■ Data to use
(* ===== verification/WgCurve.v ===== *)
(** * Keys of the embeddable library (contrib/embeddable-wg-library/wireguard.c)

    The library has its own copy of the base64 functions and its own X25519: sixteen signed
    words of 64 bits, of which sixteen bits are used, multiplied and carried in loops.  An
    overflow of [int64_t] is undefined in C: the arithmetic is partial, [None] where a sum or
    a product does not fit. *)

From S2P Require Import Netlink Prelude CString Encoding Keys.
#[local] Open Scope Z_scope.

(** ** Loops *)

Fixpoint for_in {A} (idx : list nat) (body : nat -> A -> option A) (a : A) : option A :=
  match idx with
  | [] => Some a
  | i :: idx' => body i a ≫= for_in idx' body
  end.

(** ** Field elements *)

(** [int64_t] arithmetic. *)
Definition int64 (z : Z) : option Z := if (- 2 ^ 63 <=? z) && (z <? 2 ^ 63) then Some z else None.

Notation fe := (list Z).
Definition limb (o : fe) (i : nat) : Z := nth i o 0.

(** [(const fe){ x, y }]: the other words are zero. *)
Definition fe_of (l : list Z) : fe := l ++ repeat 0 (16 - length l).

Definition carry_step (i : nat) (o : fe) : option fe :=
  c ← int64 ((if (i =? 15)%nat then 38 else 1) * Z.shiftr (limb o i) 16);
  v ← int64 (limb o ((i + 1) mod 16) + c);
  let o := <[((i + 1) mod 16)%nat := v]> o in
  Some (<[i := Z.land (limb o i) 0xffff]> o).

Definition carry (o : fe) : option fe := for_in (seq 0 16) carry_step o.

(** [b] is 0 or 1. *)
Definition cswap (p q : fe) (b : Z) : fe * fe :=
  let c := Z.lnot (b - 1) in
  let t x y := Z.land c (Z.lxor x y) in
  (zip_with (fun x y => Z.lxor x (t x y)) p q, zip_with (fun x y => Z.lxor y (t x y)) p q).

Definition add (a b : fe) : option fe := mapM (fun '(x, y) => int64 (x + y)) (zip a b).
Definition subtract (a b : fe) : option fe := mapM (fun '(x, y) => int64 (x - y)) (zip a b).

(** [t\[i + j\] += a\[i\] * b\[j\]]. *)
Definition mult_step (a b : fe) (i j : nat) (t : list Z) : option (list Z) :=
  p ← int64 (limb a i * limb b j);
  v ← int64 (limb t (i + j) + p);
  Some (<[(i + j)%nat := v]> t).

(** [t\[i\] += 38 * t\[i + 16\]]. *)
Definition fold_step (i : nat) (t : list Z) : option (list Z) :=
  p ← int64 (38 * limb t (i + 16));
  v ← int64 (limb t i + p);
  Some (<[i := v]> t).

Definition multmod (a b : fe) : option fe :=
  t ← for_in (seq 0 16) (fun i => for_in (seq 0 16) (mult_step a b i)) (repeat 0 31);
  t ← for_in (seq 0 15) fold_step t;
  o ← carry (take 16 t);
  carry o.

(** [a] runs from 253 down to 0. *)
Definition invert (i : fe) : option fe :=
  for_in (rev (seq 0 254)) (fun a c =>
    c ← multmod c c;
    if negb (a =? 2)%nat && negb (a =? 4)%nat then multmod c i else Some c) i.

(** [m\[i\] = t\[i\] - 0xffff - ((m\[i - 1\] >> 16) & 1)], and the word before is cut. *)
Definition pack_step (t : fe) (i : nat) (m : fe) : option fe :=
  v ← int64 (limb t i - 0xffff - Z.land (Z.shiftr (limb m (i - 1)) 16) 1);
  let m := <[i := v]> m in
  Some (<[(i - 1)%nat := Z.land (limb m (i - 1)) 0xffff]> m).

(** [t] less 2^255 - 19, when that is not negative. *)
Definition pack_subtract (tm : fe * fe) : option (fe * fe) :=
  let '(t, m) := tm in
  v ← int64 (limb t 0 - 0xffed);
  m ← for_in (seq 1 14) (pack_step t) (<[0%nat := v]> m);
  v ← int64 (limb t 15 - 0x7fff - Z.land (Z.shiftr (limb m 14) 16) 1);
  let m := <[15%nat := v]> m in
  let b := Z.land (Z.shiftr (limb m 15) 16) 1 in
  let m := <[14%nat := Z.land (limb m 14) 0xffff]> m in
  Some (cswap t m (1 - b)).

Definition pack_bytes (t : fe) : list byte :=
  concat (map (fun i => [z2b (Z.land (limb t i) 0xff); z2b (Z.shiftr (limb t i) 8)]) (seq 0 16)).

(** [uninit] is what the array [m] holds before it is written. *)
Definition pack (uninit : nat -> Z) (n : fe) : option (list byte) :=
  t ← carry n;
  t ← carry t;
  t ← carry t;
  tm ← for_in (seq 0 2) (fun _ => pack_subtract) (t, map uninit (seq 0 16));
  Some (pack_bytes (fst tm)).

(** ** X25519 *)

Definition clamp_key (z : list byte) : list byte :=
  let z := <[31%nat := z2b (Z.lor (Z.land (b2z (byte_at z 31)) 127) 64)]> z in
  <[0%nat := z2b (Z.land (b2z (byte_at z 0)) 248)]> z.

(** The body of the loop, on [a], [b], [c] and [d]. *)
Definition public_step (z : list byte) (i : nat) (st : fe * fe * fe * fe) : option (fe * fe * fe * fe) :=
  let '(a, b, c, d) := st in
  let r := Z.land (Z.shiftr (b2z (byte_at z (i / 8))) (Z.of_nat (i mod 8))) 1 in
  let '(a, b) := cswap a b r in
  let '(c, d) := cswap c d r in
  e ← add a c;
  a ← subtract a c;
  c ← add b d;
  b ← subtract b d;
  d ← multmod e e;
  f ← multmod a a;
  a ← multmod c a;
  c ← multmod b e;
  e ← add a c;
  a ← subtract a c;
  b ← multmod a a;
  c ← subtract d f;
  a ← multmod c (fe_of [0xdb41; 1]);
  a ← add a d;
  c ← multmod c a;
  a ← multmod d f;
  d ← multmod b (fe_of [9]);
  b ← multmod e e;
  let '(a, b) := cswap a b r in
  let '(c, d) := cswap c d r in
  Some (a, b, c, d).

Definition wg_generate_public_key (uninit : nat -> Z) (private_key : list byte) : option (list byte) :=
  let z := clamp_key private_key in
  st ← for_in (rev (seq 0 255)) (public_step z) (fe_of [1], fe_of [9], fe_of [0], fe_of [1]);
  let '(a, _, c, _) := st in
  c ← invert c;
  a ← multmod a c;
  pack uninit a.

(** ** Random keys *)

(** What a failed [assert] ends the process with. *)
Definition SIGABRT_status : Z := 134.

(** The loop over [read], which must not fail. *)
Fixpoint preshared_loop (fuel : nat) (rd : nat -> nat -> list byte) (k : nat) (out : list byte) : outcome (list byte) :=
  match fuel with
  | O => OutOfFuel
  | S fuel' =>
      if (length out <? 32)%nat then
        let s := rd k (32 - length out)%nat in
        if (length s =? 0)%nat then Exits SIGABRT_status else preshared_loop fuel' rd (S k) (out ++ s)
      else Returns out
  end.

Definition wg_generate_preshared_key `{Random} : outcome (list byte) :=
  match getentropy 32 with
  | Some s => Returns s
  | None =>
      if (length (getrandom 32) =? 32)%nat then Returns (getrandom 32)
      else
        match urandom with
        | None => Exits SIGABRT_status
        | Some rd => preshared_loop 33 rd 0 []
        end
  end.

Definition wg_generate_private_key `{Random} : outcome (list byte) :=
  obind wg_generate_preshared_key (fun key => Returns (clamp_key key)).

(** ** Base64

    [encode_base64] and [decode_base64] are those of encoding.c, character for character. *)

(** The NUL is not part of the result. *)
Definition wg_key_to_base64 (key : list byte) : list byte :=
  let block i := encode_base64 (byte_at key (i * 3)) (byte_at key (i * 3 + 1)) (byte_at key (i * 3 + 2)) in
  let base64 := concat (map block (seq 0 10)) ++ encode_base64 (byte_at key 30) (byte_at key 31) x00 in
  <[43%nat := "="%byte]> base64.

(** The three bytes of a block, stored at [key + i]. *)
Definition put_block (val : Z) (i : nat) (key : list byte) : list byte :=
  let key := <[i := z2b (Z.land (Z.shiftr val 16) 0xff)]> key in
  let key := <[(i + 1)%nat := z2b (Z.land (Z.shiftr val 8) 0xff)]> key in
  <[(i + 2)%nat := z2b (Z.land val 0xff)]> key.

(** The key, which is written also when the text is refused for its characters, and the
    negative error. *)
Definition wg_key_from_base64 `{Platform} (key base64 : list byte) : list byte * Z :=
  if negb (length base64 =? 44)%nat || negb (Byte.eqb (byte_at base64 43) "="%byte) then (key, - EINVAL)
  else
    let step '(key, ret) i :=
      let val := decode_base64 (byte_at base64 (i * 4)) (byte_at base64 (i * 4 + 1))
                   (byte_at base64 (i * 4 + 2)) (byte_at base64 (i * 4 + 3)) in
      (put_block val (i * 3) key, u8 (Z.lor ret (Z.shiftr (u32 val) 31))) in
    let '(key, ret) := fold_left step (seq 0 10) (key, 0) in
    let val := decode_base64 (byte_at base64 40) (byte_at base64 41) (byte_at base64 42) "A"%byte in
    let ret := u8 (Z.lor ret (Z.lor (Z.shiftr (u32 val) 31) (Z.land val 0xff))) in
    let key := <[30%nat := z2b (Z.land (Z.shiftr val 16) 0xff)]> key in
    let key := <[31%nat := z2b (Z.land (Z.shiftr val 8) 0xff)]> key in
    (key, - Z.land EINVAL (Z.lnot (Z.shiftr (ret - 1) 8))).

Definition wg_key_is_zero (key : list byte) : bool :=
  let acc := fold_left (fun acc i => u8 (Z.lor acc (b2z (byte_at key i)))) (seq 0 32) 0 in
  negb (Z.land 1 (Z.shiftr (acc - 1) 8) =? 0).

--

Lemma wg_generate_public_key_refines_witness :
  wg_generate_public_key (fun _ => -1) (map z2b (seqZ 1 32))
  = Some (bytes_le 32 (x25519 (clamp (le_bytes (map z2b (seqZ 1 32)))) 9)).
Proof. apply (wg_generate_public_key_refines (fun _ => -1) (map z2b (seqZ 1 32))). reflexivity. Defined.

■ Instructions to follow
Using the entries above, give back exactly the line containing "st ← for_in", the line containing "let s := rd", and every line between them, and nothing else.

■ Finished exercise
  st ← for_in (rev (seq 0 255)) (public_step z) (fe_of [1], fe_of [9], fe_of [0], fe_of [1]);
  let '(a, _, c, _) := st in
  c ← invert c;
  a ← multmod a c;
  pack uninit a.

(** ** Random keys *)

(** What a failed [assert] ends the process with. *)
Definition SIGABRT_status : Z := 134.

(** The loop over [read], which must not fail. *)
Fixpoint preshared_loop (fuel : nat) (rd : nat -> nat -> list byte) (k : nat) (out : list byte) : outcome (list byte) :=
  match fuel with
  | O => OutOfFuel
  | S fuel' =>
      if (length out <? 32)%nat then
        let s := rd k (32 - length out)%nat in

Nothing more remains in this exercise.